Who was Wilfrid?

Wilfrid’s Café is named after one of the greatest and also one of the most controversial English Saints. An impressive and selfless historical figure, his presence in the area almost 1400 years ago was transformational. 

He is remembered in stained glass at the church of St. Mary and All Saints, Droxford, where Wilfrid’s Café is situated.

Saint Wilfrid came to the Meon valley in 681AD but was born in Northumberland in 634AD into a wealthy Christian family. His mother died when he was thirteen and he was sent to Lindisfarne to be educated. With a wealthy patron in Queen Enflaed of Northumbria, he gained a very good education and had impressive connections. He chose a religious career and was sent to Rome to continue his education.  

Wilfrid lived at an extraordinary time for the church, with power struggles within the church between those who favoured the new Roman practices with ideas brought by Augustine and those who held to the older Celtic traditions.

He encountered great controversy, befriended kings and rulers across Europe, travelled backwards and forwards to Rome three times on foot and horseback. He suffered shipwreck and was nearly murdered several times.  

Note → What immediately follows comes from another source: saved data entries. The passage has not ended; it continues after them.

(** * Multi-agent chat system: orchestration and hybrid memory retrieval

    A shallow embedding of the coordinator ([agents/coordinator.py]), the
    memory agent ([agents/memory_agent.py]), the vector store
    ([memory/vector_store.py]), the analysis agent
    ([agents/analysis_agent.py]), the research agent
    ([agents/research_agent.py]) and the knowledge table's search
    ([memory/knowledge_base.py]), with the properties of the system's
    specification stated and settled over it.

    Conventions of the embedding.
    - Python [str] values are [string]s (sequences of 8-bit characters): the
      model covers ASCII text, on which [str.lower], [str.split] and
      [str.title] are the functions of module [Py] below.
    - A finite float is a rational number ([Q]).  Where a result of the
      program depends on how an operation rounds (the similarity score, the
      planner's mean) the operation rounds through [Float.round]; the
      entries of the vectors, the distances the index reports and the match
      ratio of the keyword search stand as exact values.
    - An exception that a call raises is the result [None]; [Raise.bind]
      passes it on.
    - A [dict] whose iteration order matters is an association list in
      insertion order; a [dict] with a fixed set of optional keys is a record
      of [option] fields, a missing key being [None].
    - State is passed explicitly; the clock's reading is an argument; a
      request's [limit] is a [nat] (the program passes 5 and 10).
    - What the program takes from outside itself is a Section variable: the
      interpreter's [hash] and [numpy.linalg.norm].  The coordinator's
      pipeline also takes the research agent's lookup and the analyses that
      read the records' prose as Section variables; modules [ResearchAgent]
      and [TextAnalyses] embed them.
      [faiss.IndexFlatL2] is modelled by what the library documents of it:
      exhaustive search, squared Euclidean distances, nearest first, and the
      assertion that the number of neighbours asked for is positive. *)

From Stdlib Require Import Bool Arith List Lia ZArith QArith Qabs Lqa.
From Stdlib Require Import Ascii String DecimalString DecimalNat.
From Stdlib Require Import Permutation Sorted.
Import ListNotations.

Open Scope string_scope.
Open Scope list_scope.
Open Scope nat_scope.

(** ** Python built-ins used by the program *)

Module Py.

(** [c.isspace()] on ASCII: TAB..CR, FS..US and the blank. *)
Definition isspace (c : ascii) : bool :=
  let n := nat_of_ascii c in
  ((9 <=? n) && (n <=? 13)) || ((28 <=? n) && (n <=? 32)).

Definition isupper (c : ascii) : bool :=
  let n := nat_of_ascii c in (65 <=? n) && (n <=? 90).

Definition islower (c : ascii) : bool :=
  let n := nat_of_ascii c in (97 <=? n) && (n <=? 122).

Definition isdigit (c : ascii) : bool :=
  let n := nat_of_ascii c in (48 <=? n) && (n <=? 57).

Definition isalnum (c : ascii) : bool := isupper c || islower c || isdigit c.

Definition lower_char (c : ascii) : ascii :=
  if isupper c then ascii_of_nat (nat_of_ascii c + 32) else c.

Definition upper_char (c : ascii) : ascii :=
  if islower c then ascii_of_nat (nat_of_ascii c - 32) else c.

(** [s.lower()] *)
Fixpoint lower (s : string) : string :=
  match s with
  | EmptyString => EmptyString
  | String c s' => String (lower_char c) (lower s')
  end.

(** [sub in s] *)
Fixpoint contains (sub s : string) : bool :=
  prefix sub s ||
  match s with
  | EmptyString => false
  | String _ s' => contains sub s'
  end.

(** [s.count(c)] for a one-character pattern *)
Fixpoint count (c : ascii) (s : string) : nat :=
  match s with
  | EmptyString => 0
  | String d s' => (if Ascii.eqb d c then 1 else 0) + count c s'
  end.

(** [s.split()]: maximal runs of non-blank characters. [cur] is the word
    being read. *)
Fixpoint split_from (cur s : string) : list string :=
  match s with
  | EmptyString => if String.eqb cur "" then [] else [cur]
  | String c s' =>
      if isspace c
      then (if String.eqb cur "" then split_from "" s' else cur :: split_from "" s')
      else split_from (cur ++ String c "") s'
  end.

Definition split (s : string) : list string := split_from "" s.

(** [sep.join(l)] *)
Definition join (sep : string) (l : list string) : string := String.concat sep l.

(** [s[:n]] on a string *)
Definition str_prefix (n : nat) (s : string) : string := substring 0 n s.

(** [s.title()] on ASCII: a letter is upper-cased when it follows a
    non-letter, lower-cased otherwise. *)
Fixpoint title_from (after_letter : bool) (s : string) : string :=
  match s with
  | EmptyString => EmptyString
  | String c s' =>
      if isupper c || islower c
      then String (if after_letter then lower_char c else upper_char c) (title_from true s')
      else String c (title_from false s')
  end.

Definition title (s : string) : string := title_from false s.

(** [str(n)] for a non-negative integer *)
Definition str_of_nat (n : nat) : string := NilEmpty.string_of_uint (Nat.to_uint n).

(** [any(kw in s for kw in kws)] *)
Definition any_in (kws : list string) (s : string) : bool :=
  existsb (fun kw => contains kw s) kws.

(** [x in l] for a list or set of strings *)
Definition mem (x : string) (l : list string) : bool := existsb (String.eqb x) l.

(** [l[-n:]] for [n >= 0]: the last [n] elements, and the whole list for
    [n = 0] (since [-0 = 0]). *)
Definition last_n {A : Type} (n : nat) (l : list A) : list A :=
  match n with
  | O => l
  | S _ => skipn (List.length l - n) l
  end.

(** The exact sum of a list of numbers *)
Definition sum (l : list Q) : Q := fold_left Qplus l 0%Q.

(** [a > b] on floats *)
Definition gt (a b : Q) : bool := negb (Qle_bool a b).

(** [s.split(sep)] for a non-empty [sep]: the pieces between the occurrences
    of [sep], found from the left and without overlap; there is always at
    least one piece.  [cur] is the piece being read, [skip] the number of
    characters of the separator just found that are still to be passed. *)
Fixpoint split_on_from (sep : string) (skip : nat) (cur s : string) : list string :=
  match s with
  | EmptyString => [cur]
  | String c s' =>
      match skip with
      | S k => split_on_from sep k cur s'
      | O =>
          if prefix sep s
          then cur :: split_on_from sep (String.length sep - 1) "" s'
          else split_on_from sep 0 (cur ++ String c "") s'
      end
  end.

Definition split_on (sep s : string) : list string := split_on_from sep 0 "" s.

(** [s.lstrip()], [s.rstrip()] and [s.strip()] when [drop] is [isspace];
    [s.rstrip(chars)] when [drop] tells the characters of [chars]. *)
Fixpoint lstrip_where (drop : ascii -> bool) (s : string) : string :=
  match s with
  | EmptyString => EmptyString
  | String c s' => if drop c then lstrip_where drop s' else s
  end.

Fixpoint rstrip_where (drop : ascii -> bool) (s : string) : string :=
  match s with
  | EmptyString => EmptyString
  | String c s' =>
      match rstrip_where drop s' with
      | EmptyString => if drop c then EmptyString else String c EmptyString
      | rest => String c rest
      end
  end.

Definition strip (s : string) : string := rstrip_where isspace (lstrip_where isspace s).

(** [s.rstrip(".")] *)
Definition rstrip_dots (s : string) : string := rstrip_where (Ascii.eqb ".") s.

End Py.

(** ** [list.sort(key=..., reverse=...)]

    Python's sort is stable, with [reverse=True] too: elements whose keys
    compare equal keep their relative order.  It is modelled by the stable
    insertion sort below; [before k1 k2] says that an element of key [k1] may
    stand in front of one of key [k2] ([k1 <= k2] for an ascending sort,
    [k2 <= k1] for [reverse=True]). *)

Module Sorting.

Section Stable.

Variables A K : Type.
Variable key : A -> K.
Variable before : K -> K -> bool.

Fixpoint insert (x : A) (l : list A) : list A :=
  match l with
  | [] => [x]
  | y :: l' => if before (key x) (key y) then x :: y :: l' else y :: insert x l'
  end.

Definition sort (l : list A) : list A := fold_right insert [] l.

(** The order of the result: each element may stand before all later ones. *)
Definition in_order (a b : A) : Prop := before (key a) (key b) = true.

(** Two keys compare equal. *)
Definition same_key (k1 k2 : K) : bool := before k1 k2 && before k2 k1.

End Stable.

Arguments insert {A K} key before x l.
Arguments sort {A K} key before l.
Arguments in_order {A K} key before a b.
Arguments same_key {K} before k1 k2.

End Sorting.

(** ** Dictionaries in insertion order *)

Module Dict.

Section Dict.

Variable V : Type.

Definition t := list (string * list V).

(** [d.values()] *)
Definition values (d : t) : list (list V) := map snd d.

(** [if k not in d: d[k] = []] followed by [d[k].append(v)]: an existing key
    keeps its place, a new key goes last. *)
Fixpoint append_to (k : string) (v : V) (d : t) : t :=
  match d with
  | [] => [(k, [v])]
  | (k', l) :: d' =>
      if String.eqb k' k then (k', l ++ [v]) :: d' else (k', l) :: append_to k v d'
  end.

(** All values of all keys, key by key: the order in which
    [for vs in d.values(): out.extend(vs)] collects them. *)
Definition flatten (d : t) : list V := List.concat (values d).

End Dict.

Arguments values {V} d.
Arguments append_to {V} k v d.
Arguments flatten {V} d.

End Dict.

(** ** Floating-point arithmetic

    An operation on floats returns the exact result rounded to the format of
    its operands: binary32 for [numpy.float32] values, binary64 for Python
    floats.  [round] is that rounding.  Its laws are those of rounding to
    nearest in a binary format of at least eleven significant bits, on the
    range where the format neither overflows nor underflows. *)

Module Float.

Class Rounding := {
  round : Q -> Q;
  round_proper : forall x y : Q, (x == y -> round x == round y)%Q;
  round_monotone : forall x y : Q, (x <= y -> round x <= round y)%Q;
  round_one : (round 1 == 1)%Q;
  round_error : forall x : Q, (Qabs (round x - x) <= Qabs x * (1 # 1024))%Q
}.

End Float.

(** ** Exceptions

    A call that raises returns [None]; a caller without a handler raises
    with it. *)

Module Raise.

Definition bind {A B : Type} (call : option A) (rest : A -> option B) : option B :=
  match call with
  | Some a => rest a
  | None => None
  end.

End Raise.

Notation "x <- call ;; rest" := (Raise.bind call (fun x => rest))
  (at level 61, call at next level, right associativity).

(** ** The vector store ([memory/vector_store.py]) *)

Module VectorStore.

Definition vector := list Q.

(** [VECTOR_DIMENSION] of [core/config.py] *)
Definition VECTOR_DIMENSION : nat := 384.

(** The store: [index] holds the vectors given to the flat L2 index, in the
    order they were added ([index.ntotal] is its length). *)
Record t := mk {
  dimension : nat;
  index : list vector;
  id_to_vector : list (string * vector);
  vector_to_id : list string
}.

(** [VectorStore()] *)
Definition init : t := mk VECTOR_DIMENSION [] [] [].

(** [self.id_to_vector[memory_id] = vector] *)
Fixpoint assign (k : string) (v : vector) (d : list (string * vector)) :=
  match d with
  | [] => [(k, v)]
  | (k', v') :: d' => if String.eqb k' k then (k, v) :: d' else (k', v') :: assign k v d'
  end.

(** [vector[position] += 1.0] *)
Fixpoint bump (position : nat) (v : vector) : vector :=
  match v, position with
  | [], _ => []
  | x :: v', O => (x + 1)%Q :: v'
  | x :: v', S p => x :: bump p v'
  end.

(** Squared Euclidean distance of two vectors of one length. *)
Definition l2sqr (u v : vector) : Q :=
  Py.sum (map (fun p => ((fst p - snd p) * (fst p - snd p))%Q) (combine u v)).

(** What the flat L2 index reports for one query: exhaustive search over the
    stored vectors; for the [k] nearest, the squared Euclidean distance to the
    query and the position of the vector in the index, nearest first.
    (Vectors at one distance are reported by position here; the library fixes
    no order among them.  [search] below never asks for more than the index
    holds.) *)
Definition nearest (xb : list vector) (xq : vector) (k : nat) : list (Q * nat) :=
  firstn k (Sorting.sort fst Qle_bool
              (combine (map (l2sqr xq) xb) (seq 0 (List.length xb)))).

The Meon valley was one of the last places in England to hear about Christianity and just before Wilfrid’s arrival, there had been the most terrible famine and the distress was so acute, according to the writings of the Venerable Bede, that “forty or fifty being spent with want, would go together to some cliff and there, hand in hand, miserably perish by the fall or be swallowed by the waves”.

Although there were fish enough to eat in the rivers and sea, the poor country folk didn’t know how to catch them and could only fish for eels. Wilfrid borrowed their nets and cast them into the sea. He gathered hundreds of fish in the nets and encouraged the country folk to give some to the poor, some to those who had lent the nets and keep some for their own use. According to Bede, “By this act of kindness Wilfrid gained the affection of the people and they began more readily (to accept) his preaching.”  

The churches that Wilfrid subsequently founded remain alongside the River Meon and a ‘Pilgrimage Trail, In the steps of Saint Wilfrid’ has been designed to allow walkers to discover these churches for themselves and to learn something of the faith which motivated Wilfrid to leave his palaces and live very humbly amongst the people of the Meon valley until 686AD.   Wilfrid was a Bishop for forty-five years and a pillar of the church during one of the most turbulent times in its history as it sought to establish itself in a pagan land. Wilfrid died in 709AD at the Minster church of St Andrew’s, Oundle.

At Wilfrid’s Café we are pleased to continue to help people find and enjoy food! Our delicious home-made cakes and a barista coffees are a great find to visitors who might be in Droxford following in the steps of Wilfrid, or those simply popping in on a walk or bike ride perhaps.